If there is swelling and tenderness together with pain when movements are made or a load is applied, treatment should be started as follows.

Compression
A compression bandage is intended to provide counter-pressure to the bleeding developing within the injured area, so that the body’s own functions can take effect more easily. A compression bandage is an elastic bandage applied with careful tension. It should be applied as soon as possible. It is convenient to position an ice pack with the aid of an elastic bandage so that cooling and compression effects are achieved simultaneously. The compression bandage should be kept in position usually for another 2 days after cooling has ceased, provided the location and extent of the injury allow it.

Ice
When soft tissue injuries occur, the first priority is to attempt to stop the bleeding, since this results in swelling, pain, and tenderness. Therefore, in soft tissue injuries, reduce the extent of the bleeding by compression bandaging, rapid cooling, an elevated position of the injured limb, and rest. This enables the body's self healing mechanisms to take effect more easily. The use of ice on the injured body tissues brings about:

a local pain-relieving effect which makes the injured athlete feel better and may encourage a return to sporting activity. Here trainers and coaches have a great responsibility: if an injury needs cooling it is probably of such severity that further exertion will only delay healing. Common sense should prevail;

contraction of the blood vessels so that the blood flow is reduced in the injured area. The effect of the treatment is limited and does not really start for 15 minutes. Less swelling may occur and healing proceed more rapidly.

***Heat treatment should not be started until at least 48 hours after the injury has occurred. 
The same applies to massage.***

Ice is usually applied for 15–20 minutes per treatment and may be applied hourly for the first 24–72 hours after the injury. During each application of cold therapy, four progressive sensations will be experienced: cold, burning, aching, and numbness.

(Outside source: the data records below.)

Lemma skip_group_steady fuel groups r :
  reader_ok r -> BinaryReader.remaining r < Z.of_nat fuel ->
  let o := BinaryReader.skip_group_loop fuel groups r in
  advanced r o.2 /\ o.1 <> Raise OutOfFuel.
Proof.
  revert groups r. induction fuel as [|fuel IH]; intros groups r Hr Hf.
  { unfold BinaryReader.remaining, reader_ok in *. lia. }
  destruct groups as [|g outer]; [by split; [apply advanced_refl|]|].
  cbn [BinaryReader.skip_group_loop]. destruct (read_tag_steady r Hr) as [Ha Hn].
  rewrite bind_unfold. cbv zeta.
  destruct (BinaryReader.read_tag r) as [[[[n w] st]|e] r1] eqn:Et; simpl in Ha, Hn;
    [|split; [done|]; intros [= ->]; by apply Hn].
  apply read_tag_Ok in Et; [|done].
  pose proof (advanced_ok _ _ Hr Ha) as Hr1. pose proof (remaining_advanced _ _ Ha) as Hm.
  assert (forall gs r2, advanced r1 r2 ->
    let o := BinaryReader.skip_group_loop fuel gs r2 in advanced r o.2 /\ o.1 <> Raise OutOfFuel) as Hnext.
  { intros gs r2 H2. destruct (IH gs r2) as [Hb Hn'].
    - by eapply advanced_ok.
    - destruct Ha as (E1 & _ & E3), H2 as (F1 & _ & F3).
      unfold BinaryReader.remaining in *. rewrite F1, E1 in *. lia.
    - split; [|done]. eapply advanced_trans; [exact Ha|]. by eapply advanced_trans. }
  destruct (w =? WIRE_START_GROUP) eqn:Ew.
  - rewrite bind_unfold. unfold get. destruct (_ <=? _); [by split|].
    apply Hnext. by apply advanced_refl.
  - destruct (w =? WIRE_END_GROUP).
    + destruct (n =? g); [apply Hnext; by apply advanced_refl|by split].
    + rewrite bind_unfold. destruct (skip_flat_steady fuel n w ltac:(lia) r1 Hr1) as [Hb Hn'].
      destruct (BinaryReader._skip_value fuel n w r1) as [[v|e] r2]; simpl in *; [by apply Hnext|].
      split; [by eapply advanced_trans|congruence].
Qed.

***Ice therapy has mainly a pain-inhibiting effect. Icing will therefore mask the real extent of the injury. There
is a great risk that an injury will get worse if the athlete resumes activity after cooling.***

Rest
It is generally true to say that an injured athlete should rest the injured part for 24–48 hours and that it should not be subjected to loading. It follows, therefore, that the athlete should be assisted from the scene of the injury and taken home or to a doctor, as soon as possible. Crutches are usually very helpful.

Elevation
When an injured part is elevated, its blood flow is reduced, and expelled blood is transported away from the site of injury more easily, thus reducing swelling. An injured leg that is elevated should be supported at an angle of more than 45° when the patient is lying supine. Four or five cushions or a stool placed under the leg will achieve this effect. In cases of extensive bleeding and swelling the injured part should be kept elevated for 24–48 hours if possible. Subsequently, it should be elevated whenever the opportunity arises.

Pain relief
Cooling, compression, and rest usually provide relief from pain in soft tissue injuries. Pain-relieving medication may be given if the examination is complete but should be avoided in the early stages as it can complicate further treatment if continued analysis and medical examination are required.

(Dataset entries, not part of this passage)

(* ===== verification/PyText.v ===== *)
(** * White space, digits, substrings and [decimal.Decimal]

    What the configuration and error-handling parts of the SDK use of Python's
    text and decimal libraries: [str.strip], [in] on strings, the longest run
    of characters of a class (the deterministic part of their regular
    expressions) and the arithmetic of [decimal] in its default context: 28
    significant digits, ROUND_HALF_EVEN, exponents up to 999999, Overflow
    trapped and Underflow not. *)
From S2P Require Import Prelude PyStr.

Lemma result_bind_Ok {E A B} (m : result E A) (f : A -> result E B) b :
  m ≫= f = Ok b -> exists a, m = Ok a /\ f a = Ok b.
Proof. destruct m as [a|e]; [eauto|done]. Qed.

(** ** White space *)

(** The characters [str.isspace] accepts. *)
Definition is_space (c : Z) : bool :=
  ((9 <=? c) && (c <=? 13)) || ((28 <=? c) && (c <=? 32)) || (c =? 133) || (c =? 160) ||
  (c =? 5760) || ((8192 <=? c) && (c <=? 8202)) || (c =? 8232) || (c =? 8233) ||
  (c =? 8239) || (c =? 8287) || (c =? 12288).

(** The longest prefix of characters of a class, and what follows it. *)
Fixpoint span (p : Z -> bool) (s : pystr) : pystr * pystr :=
  match s with
  | c :: s' => if p c then let '(a, b) := span p s' in (c :: a, b) else ([], s)
  | [] => ([], [])
  end.

Definition lstrip (s : pystr) : pystr := (span is_space s).2.

(** [s.strip()] *)
Definition strip (s : pystr) : pystr := reverse (lstrip (reverse (lstrip s))).

(** [t in s] on strings *)
Fixpoint str_in (t s : pystr) : bool :=
  startswith s t || match s with [] => false | _ :: s' => str_in t s' end.

Definition starts_with_none (p : Z -> bool) (s : pystr) : Prop :=
  match s with c :: _ => p c = false | [] => True end.

Lemma span_app p s : let '(a, b) := span p s in s = a ++ b /\ forallb p a = true /\ starts_with_none p b.
Proof.
  induction s as [|c s IH]; simpl; [done|].
  destruct (p c) eqn:E; simpl; [|done].
  destruct (span p s) as [a b]. simpl. rewrite E. destruct IH as (-> & -> & ?). done.
Qed.

Lemma span_run p a b : forallb p a = true -> starts_with_none p b -> span p (a ++ b) = (a, b).
Proof.
  induction a as [|c a IH]; simpl.
  - intros _ Hb. destruct b as [|c b]; simpl in *; [done|]. by rewrite Hb.
  - intros [Hc Ha]%andb_prop Hb. by rewrite Hc, IH.
Qed.

Lemma lstrip_run a b : forallb is_space a = true -> starts_with_none is_space b -> lstrip (a ++ b) = b.
Proof. intros Ha Hb. unfold lstrip. by rewrite span_run. Qed.

(** [strip] drops exactly the white space around a text that neither starts
    nor ends with it. *)
Lemma strip_spec a s b :
  forallb is_space a = true -> forallb is_space b = true ->
  starts_with_none is_space s -> starts_with_none is_space (reverse s) -> s <> [] ->
  strip (a ++ s ++ b) = s.
Proof.
  intros Ha Hb Hs Hr Hne. unfold strip. rewrite lstrip_run; [|done|by destruct s].
  rewrite reverse_app, lstrip_run by (rewrite ?forallb_reverse; done).
  apply reverse_involutive.
Qed.

Lemma str_in_spec t s : str_in t s = true <-> exists a b, s = a ++ t ++ b.
Proof.
  split.
  - induction s as [|c s IH]; simpl; intros [H|H]%orb_prop.
    + apply startswith_spec in H as [b ->]. by exists [], b.
    + done.
    + apply startswith_spec in H as [b ->]. by exists [], b.
    + destruct (IH H) as (a & b & ->). by exists (c :: a), b.
  - intros (a & b & ->). induction a as [|c a IH]; simpl.
    + destruct (t ++ b) eqn:E; simpl; rewrite <- ?E, ?startswith_app; [|done].
      by destruct t.
    + by rewrite IH, orb_true_r.
Qed.

(** ** Decimal digits *)

Definition ascii_digit (c : Z) : bool := (48 <=? c) && (c <=? 57).

(** [int(s)] on ASCII digits *)
Definition digits_value (s : pystr) : Z := foldl (fun n c => 10 * n + (c - 48)) 0 s.

Lemma digits_value_from n s :
  foldl (fun n c => 10 * n + (c - 48)) n s = n * 10 ^ Z.of_nat (length s) + digits_value s.
Proof.
  unfold digits_value. revert n. induction s as [|c s IH]; intros n; simpl; [lia|].
  rewrite (IH (10 * n + (c - 48))), (IH (10 * 0 + (c - 48))).
  rewrite Nat2Z.inj_succ, Z.pow_succ_r by lia. simpl. lia.
Qed.

Lemma digits_value_nonneg s : forallb ascii_digit s = true -> 0 <= digits_value s.
Proof.
  induction s as [|c s IH]; simpl; [done|].
  intros [Hc Hs]%andb_prop. unfold digits_value. simpl. rewrite digits_value_from.
  unfold ascii_digit in Hc. specialize (IH Hs). nia.
Qed.

(** The number of decimal digits of [|m|], one for zero. *)
Fixpoint digit_count (fuel : nat) (m : Z) : Z :=
  match fuel with
  | O => 1
  | S fuel => if m <? 10 then 1 else 1 + digit_count fuel (m / 10)
  end.
Definition num_digits (m : Z) : Z := digit_count (S (Z.to_nat (Z.log2 (Z.abs m)))) (Z.abs m).

Lemma digit_count_spec fuel m :
  0 < m -> Z.log2 m < Z.of_nat fuel -> 10 ^ (digit_count fuel m - 1) <= m < 10 ^ digit_count fuel m.
Proof.
  revert m. induction fuel as [|fuel IH]; intros m Hm Hl.
  { pose proof (Z.log2_nonneg m). lia. }
  simpl. destruct (m <? 10) eqn:E; [simpl; lia|].
  assert (Hq : 0 < m / 10) by (apply Z.div_str_pos; lia).
  assert (Hlq : Z.log2 (m / 10) < Z.of_nat fuel).
  { assert (Hlt : Z.log2 (m / 10) < Z.log2 m); [|lia].
    apply Z.lt_le_trans with (Z.log2 (2 * (m / 10))).
    - rewrite Z.log2_double by lia. lia.
    - apply Z.log2_le_mono. pose proof (Z.mul_div_le m 10). lia. }
  specialize (IH _ Hq Hlq). set (d := digit_count fuel (m / 10)) in *.
  assert (Hd : 1 <= d).
  { destruct (decide (1 <= d)); [done|]. rewrite (Z.pow_neg_r 10 (d - 1)) in IH by lia.
    assert (10 ^ d <= 1); [|lia]. destruct (decide (d = 0)) as [->|]; [done|].
    rewrite Z.pow_neg_r by lia. lia. }
  replace (1 + d - 1) with (Z.succ (d - 1)) by lia. rewrite Z.pow_succ_r by lia.
  replace (1 + d) with (Z.succ d) by lia. rewrite Z.pow_succ_r by lia.
  pose proof (Z.mul_div_le m 10). pose proof (Z.mul_succ_div_gt m 10). lia.
Qed.

Lemma num_digits_small m k : Z.abs m < 10 ^ k -> 1 <= k -> num_digits m <= k.
Proof.
  intros Hm Hk. unfold num_digits. destruct (decide (m = 0)) as [->|Hne]; [done|].
  pose proof (Z.log2_nonneg (Z.abs m)).
  pose proof (digit_count_spec (S (Z.to_nat (Z.log2 (Z.abs m)))) (Z.abs m) ltac:(lia) ltac:(lia)) as H1.
  set (d := digit_count _ _) in *. destruct (decide (d <= k)); [done|].
  pose proof (Z.pow_le_mono_r 10 k (d - 1)). lia.
Qed.

(** ** [decimal.Decimal] in the default context *)

(** [coefficient * 10 ^ exponent]; the sign of a zero is not kept, no code
    depends on it. *)
Record Decimal : Type := mkDecimal { coefficient : Z; exponent : Z }.

Definition PREC : Z := 28.
Definition E_MAX : Z := 999999.
Definition E_TINY : Z := - E_MAX - (PREC - 1).
Definition E_TOP : Z := E_MAX - (PREC - 1).

Inductive decimal_error : Type := Overflow.

(** [n / p] rounded to the nearest integer, halves to the even one *)
Definition round_half_even (n p : Z) : Z :=
  let q := n / p in let r := n mod p in
  if 2 * r <? p then q else if p <? 2 * r then q + 1 else if Z.even q then q else q + 1.

(** The rounding that ends every operation of the context. *)
Definition dec_fix (d : Decimal) : result decimal_error Decimal :=
  let m := coefficient d in let e := exponent d in
  if m =? 0 then Ok (mkDecimal 0 (Z.min (Z.max e E_TINY) E_MAX)) else
  let exp_min := num_digits m + e - PREC in
  if E_TOP <? exp_min then Raise Overflow else
  let exp_min := Z.max exp_min E_TINY in
  if e <? exp_min then
    let q := round_half_even (Z.abs m) (10 ^ (exp_min - e)) in
    let '(q, exp_min) := if PREC <? num_digits q then (q / 10, exp_min + 1) else (q, exp_min) in
    if E_TOP <? exp_min then Raise Overflow else Ok (mkDecimal (Z.sgn m * q) exp_min)
  else Ok d.

Definition dec_of_int (n : Z) : Decimal := mkDecimal n 0.
Definition dec_mul (a b : Decimal) : result decimal_error Decimal :=
  dec_fix (mkDecimal (coefficient a * coefficient b) (exponent a + exponent b)).
Definition dec_add (a b : Decimal) : result decimal_error Decimal :=
  let e := Z.min (exponent a) (exponent b) in
  dec_fix (mkDecimal (coefficient a * 10 ^ (exponent a - e) + coefficient b * 10 ^ (exponent b - e)) e).
(** Division by [10 ^ k], whose exact quotient only moves the exponent. *)
Definition dec_div_pow10 (a : Decimal) (k : Z) : result decimal_error Decimal :=
  dec_fix (mkDecimal (coefficient a) (exponent a - k)).
(** [int(a.to_integral_value(rounding=ROUND_CEILING))] *)
Definition dec_ceiling (a : Decimal) : Z :=
  if 0 <=? exponent a then coefficient a * 10 ^ exponent a
  else - ((- coefficient a) / 10 ^ (- exponent a)).

(** An exact result of at most 28 digits is not rounded. *)
Lemma dec_fix_exact d :
  Z.abs (coefficient d) < 10 ^ PREC -> E_TINY <= exponent d <= 0 -> dec_fix d = Ok d.
Proof.
  destruct d as [m e]. unfold dec_fix, E_TINY, E_TOP, E_MAX, PREC. simpl coefficient. simpl exponent.
  intros Hm He. destruct (m =? 0) eqn:E0.
  - do 2 f_equal; lia.
  - pose proof (num_digits_small m 28 Hm ltac:(lia)).
    destruct (Z.ltb_spec (999999 - (28 - 1)) (num_digits m + e - 28)); [lia|].
    destruct (Z.ltb_spec e (Z.max (num_digits m + e - 28) (- (999999) - (28 - 1)))); [lia|done].
Qed.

Injured athletes should seek a medical opinion within 24–48 hours in cases of:

persistent symptoms arising from injuries to muscle, tendon, joint, or ligament;

severe pain.



It is generally true to say that a doctor should be consulted if there is any uncertainty about the diagnosis, and thus the treatment, of any sports injury.

A medical opinion should be sought urgently in any of the following circumstances:

unconsciousness or persistent headache, nausea, vomiting, or dizziness after a head injury;
breathing difficulties after blows to the head, neck or chest;
pains in the neck after impact, whether or not they extend to the arms;
abdominal pain;
blood in the urine;
fracture or suspected fracture;
severe joint or ligament injury;
severe muscle or tendon injury;
dislocation;
severe eye injury;
deep wound with bleeding;
injuries with intense pain;
any injury in which there is doubt about its severity, diagnosis or treatment.